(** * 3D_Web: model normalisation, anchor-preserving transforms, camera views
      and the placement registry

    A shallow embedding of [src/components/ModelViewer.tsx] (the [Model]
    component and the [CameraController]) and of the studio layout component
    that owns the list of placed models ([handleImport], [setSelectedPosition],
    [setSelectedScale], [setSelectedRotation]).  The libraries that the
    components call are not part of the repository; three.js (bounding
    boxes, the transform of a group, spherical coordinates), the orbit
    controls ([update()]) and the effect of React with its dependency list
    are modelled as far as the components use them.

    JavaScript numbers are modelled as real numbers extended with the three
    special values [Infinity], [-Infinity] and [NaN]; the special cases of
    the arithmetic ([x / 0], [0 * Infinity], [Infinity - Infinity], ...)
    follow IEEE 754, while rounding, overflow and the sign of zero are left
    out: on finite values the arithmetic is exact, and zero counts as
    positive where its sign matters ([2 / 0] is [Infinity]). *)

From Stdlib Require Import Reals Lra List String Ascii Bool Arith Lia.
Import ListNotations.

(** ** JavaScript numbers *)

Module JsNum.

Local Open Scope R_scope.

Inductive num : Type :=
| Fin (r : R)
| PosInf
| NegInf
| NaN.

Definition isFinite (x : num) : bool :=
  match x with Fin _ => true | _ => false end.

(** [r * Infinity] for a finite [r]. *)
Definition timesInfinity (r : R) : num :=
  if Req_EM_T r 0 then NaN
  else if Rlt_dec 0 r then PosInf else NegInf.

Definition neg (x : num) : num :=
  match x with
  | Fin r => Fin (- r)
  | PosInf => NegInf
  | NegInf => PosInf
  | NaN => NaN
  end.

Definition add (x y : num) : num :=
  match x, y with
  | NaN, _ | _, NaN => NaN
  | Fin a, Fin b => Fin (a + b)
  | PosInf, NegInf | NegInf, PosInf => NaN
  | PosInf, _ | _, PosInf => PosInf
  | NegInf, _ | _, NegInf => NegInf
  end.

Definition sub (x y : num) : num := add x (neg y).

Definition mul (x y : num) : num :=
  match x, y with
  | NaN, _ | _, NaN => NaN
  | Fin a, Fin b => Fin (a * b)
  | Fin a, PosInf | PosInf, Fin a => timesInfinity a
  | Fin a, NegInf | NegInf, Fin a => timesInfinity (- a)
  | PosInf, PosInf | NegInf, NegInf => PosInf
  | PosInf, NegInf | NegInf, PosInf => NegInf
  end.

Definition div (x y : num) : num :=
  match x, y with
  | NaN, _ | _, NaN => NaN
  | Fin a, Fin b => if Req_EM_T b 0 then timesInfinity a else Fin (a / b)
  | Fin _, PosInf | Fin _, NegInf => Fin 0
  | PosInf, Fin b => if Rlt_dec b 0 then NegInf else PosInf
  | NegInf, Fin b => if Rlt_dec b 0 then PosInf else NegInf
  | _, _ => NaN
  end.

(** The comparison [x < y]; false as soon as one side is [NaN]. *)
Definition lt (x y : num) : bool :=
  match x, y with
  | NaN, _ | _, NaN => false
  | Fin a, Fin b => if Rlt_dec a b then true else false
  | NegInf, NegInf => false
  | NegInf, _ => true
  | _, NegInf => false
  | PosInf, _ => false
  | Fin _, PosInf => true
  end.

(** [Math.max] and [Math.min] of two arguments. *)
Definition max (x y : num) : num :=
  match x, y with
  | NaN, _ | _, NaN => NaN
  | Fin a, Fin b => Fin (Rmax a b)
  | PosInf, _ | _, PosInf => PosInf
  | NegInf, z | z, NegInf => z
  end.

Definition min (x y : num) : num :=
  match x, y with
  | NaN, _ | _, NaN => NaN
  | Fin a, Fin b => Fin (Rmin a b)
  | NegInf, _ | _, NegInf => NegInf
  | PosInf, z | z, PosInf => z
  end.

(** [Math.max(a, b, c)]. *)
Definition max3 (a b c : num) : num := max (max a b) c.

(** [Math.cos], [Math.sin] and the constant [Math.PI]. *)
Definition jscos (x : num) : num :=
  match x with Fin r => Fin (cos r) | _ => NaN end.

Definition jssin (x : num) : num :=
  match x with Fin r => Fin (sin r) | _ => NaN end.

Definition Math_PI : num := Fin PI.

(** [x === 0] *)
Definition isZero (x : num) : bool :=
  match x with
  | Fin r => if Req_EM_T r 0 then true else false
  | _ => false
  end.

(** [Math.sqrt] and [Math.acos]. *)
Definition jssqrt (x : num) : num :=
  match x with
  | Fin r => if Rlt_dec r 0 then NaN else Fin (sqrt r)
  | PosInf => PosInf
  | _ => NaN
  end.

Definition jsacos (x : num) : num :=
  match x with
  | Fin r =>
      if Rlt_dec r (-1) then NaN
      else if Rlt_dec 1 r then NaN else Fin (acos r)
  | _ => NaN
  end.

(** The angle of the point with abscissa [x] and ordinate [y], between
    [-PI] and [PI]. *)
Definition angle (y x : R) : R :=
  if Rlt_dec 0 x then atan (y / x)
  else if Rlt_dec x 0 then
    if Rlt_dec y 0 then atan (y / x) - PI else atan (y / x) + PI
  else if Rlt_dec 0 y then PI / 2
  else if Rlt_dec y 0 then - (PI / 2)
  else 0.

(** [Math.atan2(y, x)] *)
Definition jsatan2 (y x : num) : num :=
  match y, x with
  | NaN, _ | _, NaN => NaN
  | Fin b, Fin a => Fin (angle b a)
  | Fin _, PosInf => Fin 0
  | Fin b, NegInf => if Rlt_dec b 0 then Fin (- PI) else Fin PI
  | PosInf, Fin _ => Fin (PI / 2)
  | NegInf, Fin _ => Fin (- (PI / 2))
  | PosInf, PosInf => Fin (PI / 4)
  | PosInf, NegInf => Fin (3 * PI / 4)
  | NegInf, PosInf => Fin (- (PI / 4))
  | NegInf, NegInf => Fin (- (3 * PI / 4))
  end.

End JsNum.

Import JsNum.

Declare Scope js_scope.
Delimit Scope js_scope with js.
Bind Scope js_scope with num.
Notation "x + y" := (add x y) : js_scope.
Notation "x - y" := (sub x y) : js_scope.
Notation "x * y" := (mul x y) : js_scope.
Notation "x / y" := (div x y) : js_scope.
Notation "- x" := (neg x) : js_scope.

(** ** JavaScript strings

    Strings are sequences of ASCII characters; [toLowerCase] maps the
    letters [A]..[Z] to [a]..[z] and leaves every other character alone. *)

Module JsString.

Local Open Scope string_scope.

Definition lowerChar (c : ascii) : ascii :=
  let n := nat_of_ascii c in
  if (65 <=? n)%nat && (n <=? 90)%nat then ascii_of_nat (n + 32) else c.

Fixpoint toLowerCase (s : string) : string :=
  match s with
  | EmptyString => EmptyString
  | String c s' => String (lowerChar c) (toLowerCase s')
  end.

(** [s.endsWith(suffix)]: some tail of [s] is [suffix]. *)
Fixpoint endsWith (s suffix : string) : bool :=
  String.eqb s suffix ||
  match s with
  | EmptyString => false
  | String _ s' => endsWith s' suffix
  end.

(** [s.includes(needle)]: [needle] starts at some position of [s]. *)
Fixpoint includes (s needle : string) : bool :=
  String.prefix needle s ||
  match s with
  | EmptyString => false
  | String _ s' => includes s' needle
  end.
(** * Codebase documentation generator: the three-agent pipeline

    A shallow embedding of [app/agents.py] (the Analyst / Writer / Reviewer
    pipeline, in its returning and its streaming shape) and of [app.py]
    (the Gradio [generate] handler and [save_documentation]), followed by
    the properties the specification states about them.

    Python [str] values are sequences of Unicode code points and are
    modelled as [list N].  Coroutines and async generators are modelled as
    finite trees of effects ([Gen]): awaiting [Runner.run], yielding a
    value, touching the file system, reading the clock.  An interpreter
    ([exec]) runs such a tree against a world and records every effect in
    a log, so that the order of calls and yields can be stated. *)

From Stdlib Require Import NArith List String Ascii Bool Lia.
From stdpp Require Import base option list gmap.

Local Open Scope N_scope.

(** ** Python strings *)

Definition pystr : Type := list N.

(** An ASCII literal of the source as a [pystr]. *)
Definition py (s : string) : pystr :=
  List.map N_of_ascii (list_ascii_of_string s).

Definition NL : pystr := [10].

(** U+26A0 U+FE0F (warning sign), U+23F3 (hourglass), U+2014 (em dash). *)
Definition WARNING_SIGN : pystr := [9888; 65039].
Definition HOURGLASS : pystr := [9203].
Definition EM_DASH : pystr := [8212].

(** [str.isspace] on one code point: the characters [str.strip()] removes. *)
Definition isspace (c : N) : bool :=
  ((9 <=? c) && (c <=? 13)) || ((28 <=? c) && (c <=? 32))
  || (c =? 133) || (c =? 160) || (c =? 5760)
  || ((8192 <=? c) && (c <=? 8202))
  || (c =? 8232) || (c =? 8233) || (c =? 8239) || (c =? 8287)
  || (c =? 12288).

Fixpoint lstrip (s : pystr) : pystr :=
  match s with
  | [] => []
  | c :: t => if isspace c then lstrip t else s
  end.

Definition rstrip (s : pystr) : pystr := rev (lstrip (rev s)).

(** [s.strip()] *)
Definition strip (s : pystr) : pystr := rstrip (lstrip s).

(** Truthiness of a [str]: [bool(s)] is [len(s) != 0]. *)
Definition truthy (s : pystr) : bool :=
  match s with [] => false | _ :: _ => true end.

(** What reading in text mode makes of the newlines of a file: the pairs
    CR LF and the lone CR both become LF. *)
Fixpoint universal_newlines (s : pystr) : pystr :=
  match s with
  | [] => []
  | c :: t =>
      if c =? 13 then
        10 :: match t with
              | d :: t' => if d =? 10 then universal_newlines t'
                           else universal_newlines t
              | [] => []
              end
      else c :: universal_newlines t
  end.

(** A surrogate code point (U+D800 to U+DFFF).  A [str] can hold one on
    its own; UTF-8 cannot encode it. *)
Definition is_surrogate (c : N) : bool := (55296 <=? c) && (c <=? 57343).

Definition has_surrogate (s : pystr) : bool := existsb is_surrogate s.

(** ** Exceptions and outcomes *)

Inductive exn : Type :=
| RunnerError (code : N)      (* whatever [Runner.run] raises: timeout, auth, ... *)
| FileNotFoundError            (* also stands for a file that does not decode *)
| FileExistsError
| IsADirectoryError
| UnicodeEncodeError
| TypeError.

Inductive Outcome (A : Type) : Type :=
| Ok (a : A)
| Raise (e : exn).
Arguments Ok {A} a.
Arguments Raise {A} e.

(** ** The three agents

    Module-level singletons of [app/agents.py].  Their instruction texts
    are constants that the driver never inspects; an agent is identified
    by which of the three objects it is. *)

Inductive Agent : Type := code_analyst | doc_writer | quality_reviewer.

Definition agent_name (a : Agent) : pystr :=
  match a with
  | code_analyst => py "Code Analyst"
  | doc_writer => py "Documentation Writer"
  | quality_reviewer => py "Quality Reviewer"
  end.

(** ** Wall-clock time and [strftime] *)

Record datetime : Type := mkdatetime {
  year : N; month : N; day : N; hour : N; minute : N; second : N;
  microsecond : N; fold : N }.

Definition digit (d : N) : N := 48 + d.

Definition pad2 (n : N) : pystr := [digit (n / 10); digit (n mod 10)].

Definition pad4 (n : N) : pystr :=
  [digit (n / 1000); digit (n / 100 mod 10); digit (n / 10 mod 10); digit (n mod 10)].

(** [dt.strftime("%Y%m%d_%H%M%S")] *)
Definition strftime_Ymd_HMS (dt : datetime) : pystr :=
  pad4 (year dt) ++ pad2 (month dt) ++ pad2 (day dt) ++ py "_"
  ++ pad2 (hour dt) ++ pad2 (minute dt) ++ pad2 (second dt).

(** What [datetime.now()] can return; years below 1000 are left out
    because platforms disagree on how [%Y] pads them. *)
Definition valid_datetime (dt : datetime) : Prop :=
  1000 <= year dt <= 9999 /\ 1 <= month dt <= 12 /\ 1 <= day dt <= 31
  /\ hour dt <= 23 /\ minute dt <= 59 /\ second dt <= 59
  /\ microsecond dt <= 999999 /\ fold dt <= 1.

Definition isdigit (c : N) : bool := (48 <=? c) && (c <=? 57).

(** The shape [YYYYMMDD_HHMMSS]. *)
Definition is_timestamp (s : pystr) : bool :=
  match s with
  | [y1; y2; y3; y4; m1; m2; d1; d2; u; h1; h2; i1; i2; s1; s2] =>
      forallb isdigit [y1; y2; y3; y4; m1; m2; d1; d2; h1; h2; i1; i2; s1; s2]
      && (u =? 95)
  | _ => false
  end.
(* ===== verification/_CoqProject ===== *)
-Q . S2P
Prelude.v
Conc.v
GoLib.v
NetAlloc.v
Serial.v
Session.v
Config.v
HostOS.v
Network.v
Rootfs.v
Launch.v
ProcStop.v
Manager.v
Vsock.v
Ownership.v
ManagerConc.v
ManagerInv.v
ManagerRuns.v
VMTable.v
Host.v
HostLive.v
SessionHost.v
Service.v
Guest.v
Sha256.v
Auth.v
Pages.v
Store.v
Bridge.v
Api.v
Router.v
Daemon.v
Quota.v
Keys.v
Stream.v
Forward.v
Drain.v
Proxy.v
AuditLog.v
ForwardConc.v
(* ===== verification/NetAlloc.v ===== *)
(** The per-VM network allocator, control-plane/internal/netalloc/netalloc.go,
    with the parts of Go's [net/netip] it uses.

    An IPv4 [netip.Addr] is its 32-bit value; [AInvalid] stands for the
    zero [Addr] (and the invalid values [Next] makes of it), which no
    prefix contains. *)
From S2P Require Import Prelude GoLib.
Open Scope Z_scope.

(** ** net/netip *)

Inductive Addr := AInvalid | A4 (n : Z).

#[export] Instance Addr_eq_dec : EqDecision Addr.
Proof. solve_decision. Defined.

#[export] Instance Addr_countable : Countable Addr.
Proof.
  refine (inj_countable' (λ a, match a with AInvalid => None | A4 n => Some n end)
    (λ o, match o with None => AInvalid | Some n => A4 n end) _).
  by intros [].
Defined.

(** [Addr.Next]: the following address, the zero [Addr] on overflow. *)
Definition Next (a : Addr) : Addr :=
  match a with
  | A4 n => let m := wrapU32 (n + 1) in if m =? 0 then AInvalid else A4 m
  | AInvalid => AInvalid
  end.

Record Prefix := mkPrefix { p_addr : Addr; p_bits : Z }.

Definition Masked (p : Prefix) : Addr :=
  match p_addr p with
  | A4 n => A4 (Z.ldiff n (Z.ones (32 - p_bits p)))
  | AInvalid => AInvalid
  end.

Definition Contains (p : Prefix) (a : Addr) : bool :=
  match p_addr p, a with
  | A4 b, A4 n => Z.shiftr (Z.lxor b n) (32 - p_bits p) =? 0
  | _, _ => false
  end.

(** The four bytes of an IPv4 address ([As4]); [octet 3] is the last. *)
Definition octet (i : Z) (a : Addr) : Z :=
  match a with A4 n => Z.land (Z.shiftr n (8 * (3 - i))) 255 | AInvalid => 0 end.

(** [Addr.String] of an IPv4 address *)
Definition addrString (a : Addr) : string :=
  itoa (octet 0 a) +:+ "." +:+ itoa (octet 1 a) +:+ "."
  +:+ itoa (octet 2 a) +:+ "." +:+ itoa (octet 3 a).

§ **PROBLEM REQUIREMENTS**
Go through the preceding material and copy each line that has the word "isspace".

§ **EXERCISE RESULT**
(** [str.isspace] on one code point: the characters [str.strip()] removes. *)
Definition isspace (c : N) : bool :=
  | c :: t => if isspace c then lstrip t else s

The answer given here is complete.